Hmm. Sounds a little like some of my hardware.

Attach a USB DVD drive and install a node by hand if you suspect
hardware issues.

The installer will prompt you for a missing driver (for the USB
drive), but you can pick it from the list.

> I'm running out of ideas.  At the bottom of the barrel there
> are a couple that would be pretty painful:
>
> * Wipe out everything on the head node and put CentOS 5.2 on it.
> I might get lynched by the developers who have already installed
> a lot of stuff.
>

Just thought of this: Are you disabling selinux on the compute nodes?
You need to do that. To verify this is not the problem... boot one of
the compute nodes and interupt it before grub starts the OS. Edit the
boot line, adding "selinux=0". If that solves the problem, make the
change permanent in /boot/grub/menu.lst. Change it on your image
before installing/reinstalling the nodes.

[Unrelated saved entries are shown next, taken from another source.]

(** * The fade-strategy decision pipeline

    A shallow embedding of the decision core of the AMM flow-toxicity
    strategy: [utils.safe_to_numeric], the decoder's [convert_hex_to_int],
    [price_impact], [flow_detector], [position_sizing], [signal_generator],
    [position_manager] and the per-event wiring of [strategy].

    Conventions of the embedding.
    - Python [int] is [Z].  Python [float] is the rational it denotes ([Q],
      kept in lowest terms): binary64 rounding, overflow, infinities and NaN
      are not represented, so a float literal such as [0.95] is the rational
      19/20 and every result is the exact one.
    - A Python [dict] read with [.get] is an association list keyed by
      strings; values are the JSON-like [pyval].
    - An exception is a [Raise] in the [result] monad.
    - The two module-level dictionaries ([pool_event_history] and
      [active_positions]) are threaded explicitly; they are [gmap]s keyed by
      pool id.
    - [time.time()] is an explicit argument [now]. *)

From Stdlib Require Import ZArith QArith Qabs Qround Lqa Ascii String Floats.
From stdpp Require Import gmap strings list.

Local Open Scope Z_scope.
Set Warnings "-register-all,-inexact-float".

(** ** Exceptions *)

Inductive exn : Type :=
| AttributeError      (* [.get] on a value that is not a dict *)
| TypeError           (* an operand of the wrong type *)
| ZeroDivisionError
| OverflowError       (* a result, or an [int] operand, too large for a float *)
| Unsupported.        (* a Python value outside the modelled fragment *)

Inductive result (A : Type) : Type :=
| Ok (a : A)
| Raise (e : exn).
Arguments Ok {A} a.
Arguments Raise {A} e.

#[global] Instance result_ret : MRet result := fun A a => Ok a.
#[global] Instance result_bind : MBind result := fun A B f m =>
  match m with
  | Ok a => f a
  | Raise e => Raise e
  end.


(** ** Python numbers *)

Inductive num : Type :=
| NInt (z : Z)
| NFloat (q : Q).

Definition num_val (n : num) : Q :=
  match n with
  | NInt z => inject_Z z
  | NFloat q => q
  end.

(** A float built from a rational, in lowest terms. *)
Definition fl (q : Q) : num := NFloat (Qred q).

Definition Qlt_bool (a b : Q) : bool := negb (Qle_bool b a).

Definition py_eq (a b : num) : bool := Qeq_bool (num_val a) (num_val b).
Definition py_le (a b : num) : bool := Qle_bool (num_val a) (num_val b).
Definition py_lt (a b : num) : bool := Qlt_bool (num_val a) (num_val b).
Definition py_ge (a b : num) : bool := py_le b a.
Definition py_gt (a b : num) : bool := py_lt b a.

Definition py_add (a b : num) : num :=
  match a, b with
  | NInt x, NInt y => NInt (x + y)
  | _, _ => fl (num_val a + num_val b)
  end.

Definition py_sub (a b : num) : num :=
  match a, b with
  | NInt x, NInt y => NInt (x - y)
  | _, _ => fl (num_val a - num_val b)
  end.

Definition py_mul (a b : num) : num :=
  match a, b with
  | NInt x, NInt y => NInt (x * y)
  | _, _ => fl (num_val a * num_val b)
  end.

(** [a / b]: true division, always a float. *)
Definition py_truediv (a b : num) : result num :=
  if py_eq b (NInt 0) then Raise ZeroDivisionError
  else Ok (fl (num_val a / num_val b)).

(** [a // b]: floor division; an int for two ints, a float otherwise. *)
Definition py_floordiv (a b : num) : result num :=
  if py_eq b (NInt 0) then Raise ZeroDivisionError
  else match a, b with
       | NInt x, NInt y => Ok (NInt (x / y))
       | _, _ => Ok (fl (inject_Z (Qfloor (num_val a / num_val b))))
       end.

Definition py_abs (a : num) : num :=
  match a with
  | NInt x => NInt (Z.abs x)
  | NFloat q => fl (Qabs q)
  end.

(** [max(a, b)]: the first argument unless the second is strictly greater. *)
Definition py_max (a b : num) : num := if py_gt b a then b else a.
(** X13. Tokenizing undoes writing: when well-formed elements (a lower-case
    identifier as rule reference or an upper-case one as token, with one of
    the four suffixes) are written as name and suffix, separated by single
    blanks, [_parse_alternative] returns exactly these elements, in order,
    with their kinds and cardinalities. *)
Theorem tokenize_rendered_elements :
  forall l : list RuleElement,
    forallb well_formed_element l = true ->
    _parse_alternative (Py.join " " (map render_element l)) = l.
Proof.
  unfold _parse_alternative. induction l as [|e l IH]; intro Hwf.
  - reflexivity.
  - simpl in Hwf. apply andb_prop in Hwf as [He Hl].
    destruct l as [|e' l].
    + cbn [map Py.join]. rewrite <- (string_app_nil_r (render_element e)).
      rewrite finditer_element; [| exact He | now left].
      now rewrite element_of_match.
    + assert (E : Py.join " " (map render_element (e :: e' :: l))
                  = render_element e
                    +:+ String " " (Py.join " " (map render_element (e' :: l))))
        by reflexivity.
      rewrite E, finditer_element; [| exact He | right; eauto].
      rewrite finditer_blank, element_of_match by exact He.
      now rewrite (IH Hl).
Qed.

Lemma tokenize_rendered_elements_witness :
  _parse_alternative "SELECT select_list from_clause? order_by* ID+"
  = [mkRuleElement "SELECT" true EmptyString false;
     mkRuleElement "select_list" false EmptyString true;
     mkRuleElement "from_clause" false "?" true;
     mkRuleElement "order_by" false "*" true;
     mkRuleElement "ID" true "+" false].
Proof.
  apply (tokenize_rendered_elements
           [mkRuleElement "SELECT" true EmptyString false;
            mkRuleElement "select_list" false EmptyString true;
            mkRuleElement "from_clause" false "?" true;
            mkRuleElement "order_by" false "*" true;
            mkRuleElement "ID" true "+" false]).
  reflexivity.
Defined.

(** * Extraction, schema and runs *)

(** ** Extraction without an error path (C3) *)

Lemma parse_get_origin (content n : string) (rule : GrammarRule) :
  dict_get (parse content) n = Some rule ->
  _should_skip_rule n = false
  /\ exists b, In (n, b) (Re.finditer_rules content) /\ rule = _parse_rule n b.
Proof.
  intro Hget. destruct (_should_skip_rule n) eqn:Hs.
  - exfalso.
    assert (Hnone : dict_get (parse content) n = None).
    { apply dict_get_none. intro Hin. unfold parse in Hin.
      apply parse_fold_keys in Hin as [[] | (Hs' & _)]. congruence. }
    congruence.
  - split; [reflexivity|]. unfold parse in Hget.
    destruct (parse_fold_get (Re.finditer_rules content) [] n Hs)
      as [(b & Hin & Hb) | [_ Hb]].
    + exists b. split; [exact Hin | congruence].
    + rewrite Hb in Hget. discriminate.
Qed.
(** C8 (amended): for every payload, with or without a node of id ["agent"],
    the position map holds the key ["agent"] at exactly (400, 300); hence a
    link with ["agent"] at one end is drawn, from or to (400, 300), whenever
    its other end is ["agent"] or the id of a node of the payload. *)
Theorem agent_key_always_present (host : Host) (d : ReliabilityMapData) :
  layout (nodes d) !! "agent" = Some (Position.mk 400 300)
  ∧ ∀ index link, links d !! index = Some link →
      (Link.source link = "agent" ∧ resolves (nodes d) (Link.target link))
      ∨ (Link.target link = "agent" ∧ resolves (nodes d) (Link.source link)) →
      ∃ line, line ∈ renderedLines (scene host d) ∧ Line.key line = index
              ∧ (Link.source link = "agent" → Line.x1 line = 400%R ∧ Line.y1 line = 300%R)
              ∧ (Link.target link = "agent" → Line.x2 line = 400%R ∧ Line.y2 line = 300%R).
Proof.
  split; [apply layout_agent|].
  intros index link Hl Hends.
  assert (Hboth : resolves (nodes d) (Link.source link)
                  ∧ resolves (nodes d) (Link.target link)).
  { destruct Hends as [[-> Ht]|[-> Hs]]; (split; [by left | done]) || (split; [done | by left]). }
  destruct Hboth as [[sourcePos Hs]%layout_is_Some [targetPos Ht]%layout_is_Some].
  pose proof (renderLink_at host _ (nodes d) index link _ _ Hs Ht) as Hr.
  eexists. split; [apply renderedLines_scene; eauto|].
  cbn [Line.key Line.x1 Line.y1 Line.x2 Line.y2]. split; [done|].
  split; intros Heq; rewrite Heq, layout_agent in *; by simplify_eq/=.
Qed.

Lemma agent_key_always_present_witness :
  (∀ node, node ∈ nodes noAgent → Node.id node ≠ "agent")
  ∧ links noAgent !! 0 = Some (Link.mk "agent" "s1" 0.8 0.1)
  ∧ ∃ line, line ∈ renderedLines (scene placeholderHost noAgent) ∧ Line.key line = 0
            ∧ Line.x1 line = 400%R ∧ Line.y1 line = 300%R.
Proof.
  split.
  { intros node Hin. cbn in Hin. rewrite elem_of_cons, elem_of_nil in Hin.
    destruct Hin as [->|[]]. done. }
  split; [reflexivity|].
  destruct (proj2 (agent_key_always_present placeholderHost noAgent)
              0 (Link.mk "agent" "s1" 0.8 0.1) eq_refl
              (or_introl (conj eq_refl resolves_noAgent_s1)))
    as (line & Hin & Hkey & Hsrc & _).
  exists line. destruct (Hsrc eq_refl). done.
Defined.

(** ** The fetch hook and the view states *)

Lemma ok_false status : ok status = false ↔ status < 200 ∨ 299 < status.
Proof.
  unfold ok. rewrite andb_false_iff, !Nat.leb_gt. done.
Qed.

Lemma fetchData_resolved status result :
  ok status = true →
  fetchData (FetchResolves status (JsonResolves result)) initialState =
    {| data := result; loading := false; error := None |}.
Proof. intros Hok. unfold fetchData, tryBlock. by rewrite Hok. Qed.

Lemma fetchData_not_ok status json :
  ok status = false →
  fetchData (FetchResolves status json) initialState =
    {| data := None; loading := false;
       error := Some "Failed to fetch reliability map data" |}.
Proof. intros Hok. unfold fetchData, tryBlock. by rewrite Hok. Qed.

Lemma fetchData_rejected reason :
  fetchData (FetchRejects reason) initialState =
    {| data := None; loading := false; error := Some (surfaced reason) |}.
Proof. reflexivity. Qed.

Lemma mounted_resolved host status d :
  ok status = true →
  mounted host (FetchResolves status (JsonResolves (Some d))) = Returns (scene host d).
Proof.
  intros Hok. unfold mounted, useReliabilityMapData.
  by rewrite fetchData_resolved.
Qed.

Lemma mounted_failed host o message :
  fetchData o initialState =
    {| data := None; loading := false; error := Some message |} →
  mounted host o =
    Returns (if decide (message = "") then ViewEmpty else ViewError message).
Proof.
  intros Hst. unfold mounted, useReliabilityMapData. rewrite Hst. cbn.
  unfold ReliabilityMap. cbn. by destruct (decide (message = "")).
Qed.

(** C7, as stated, fails for a rejection whose message is the empty string:
    the hook surfaces "", which the component's [if (error)] takes for no
    error, and every host shows the Empty state. *)
Lemma empty_message_shows_empty :
  surfaced (ErrorInstance "") = ""
  ∧ error (useReliabilityMapData (Some (FetchRejects (ErrorInstance "")))) = Some ""
  ∧ (∀ host, mounted host (FetchRejects (ErrorInstance "")) = Returns ViewEmpty)
  ∧ ¬ ∃ host message,
        mounted host (FetchRejects (ErrorInstance "")) = Returns (ViewError message).
Proof. repeat split. by intros (host & message & H). Qed.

As for reinstalling the head node... if the developers installed to
/home/local or something, just back up their work and restore it after
reinstalling. If you go that route, you might want to try 6.0.5.
Someone from columbia recently posted additional packages that add all
of the missing functionality of the older version.

> * Pull one of the compute nodes out of the rack and remove its
> InfiniBand card, just to see if it's the root of the problem.
>
I don't think that is the problem either.